(** A working directory whose name has brackets.  For glob the pattern
    [Movies [2023]] stands for the names [Movies 2], [Movies 0] and
    [Movies 3]; no such directory exists, so it finds nothing.  ffmpeg
    fails on a manifest without entries. *)
Definition bracketed : env :=
  {| cwd := "/work/Movies [2023]";
     os_name := "posix";
     now_strftime := "2024-01-01 12:00:00";
     elapsed_since := fun _ => Some 60;
     json_dump := dumps;
     json_load := loads_known [vmaf_result];
     writable := fun _ => true;
     popen := fun _ => true;
     run := fun _ fs => Ran 1 "" "concat.txt: Invalid data found" fs;
     input := Some "no";
     repr := dumps;
     glob_magic := fun _ _ => [] |}.

(** Both chapters are encoded in that directory. *)
Definition bracketed_encoded : world :=
  {| files := [("/work/Movies [2023]/tmp/Part_Two.mkv", "video");
               ("/work/Movies [2023]/tmp/Part_One.mkv", "video")];
     dirs := ["/work/Movies [2023]/tmp"; "/work/Movies [2023]/log"];
     procs := [];
     stdout := [] |}.

End Demo.

(** ** Vocabulary of the statements *)

(** The log file of the work item with this title. *)
Definition log_of (E : env) (title : pyval) : string :=
  path_join (get_abs_path E "log") (fmt E title ++ ".log").
Ltac places :=
  repeat match goal with
         | |- context [placeOf ?x] =>
             let a := fresh "a" in let b := fresh "b" in let c := fresh "c" in
             destruct (placeOf x) as [[a b] c]
         | H : context [placeOf ?x] |- _ =>
             let a := fresh "a" in let b := fresh "b" in let c := fresh "c" in
             destruct (placeOf x) as [[a b] c]
         end;
  unfold before, level in *.

Lemma ltb_asym (x y : float) :
  is_nan x = false -> is_nan y = false ->
  (x <? y) = true -> (y <? x) = false.
Proof.
  intros Hx Hy H. apply not_true_iff_false. intros H'.
  apply ltb_before in H, H'; try assumption. places. lia.
Qed.

Lemma ltb_false_trans (x y z : float) :
  is_nan x = false -> is_nan y = false -> is_nan z = false ->
  (x <? y) = false -> (y <? z) = false -> (x <? z) = false.
Proof.
  intros Hx Hy Hz H1 H2. apply not_true_iff_false. intros H3.
  apply not_true_iff_false in H1, H2.
  rewrite ltb_before in H1, H2, H3 by assumption. places. lia.
Qed.


Lemma eqb_ltb_compat (x x' y y' : float) :
  is_nan x = false -> is_nan x' = false ->
  is_nan y = false -> is_nan y' = false ->
  (x =? x') = true -> (y =? y') = true -> (x <? y) = (x' <? y').
Proof.
  intros Hx Hx' Hy Hy' E1 E2. apply eq_true_iff_eq.
  rewrite !ltb_before by assumption.
  rewrite eqb_level in E1, E2 by assumption. places. lia.
Qed.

*****

» Task goal
The string "intros" shows up in some lines of the listing. Copy each such line.

» Response area
  intros Hx Hy H. apply not_true_iff_false. intros H'.
  intros Hx Hy Hz H1 H2. apply not_true_iff_false. intros H3.
  intros Hx Hx' Hy Hy' E1 E2. apply eq_true_iff_eq.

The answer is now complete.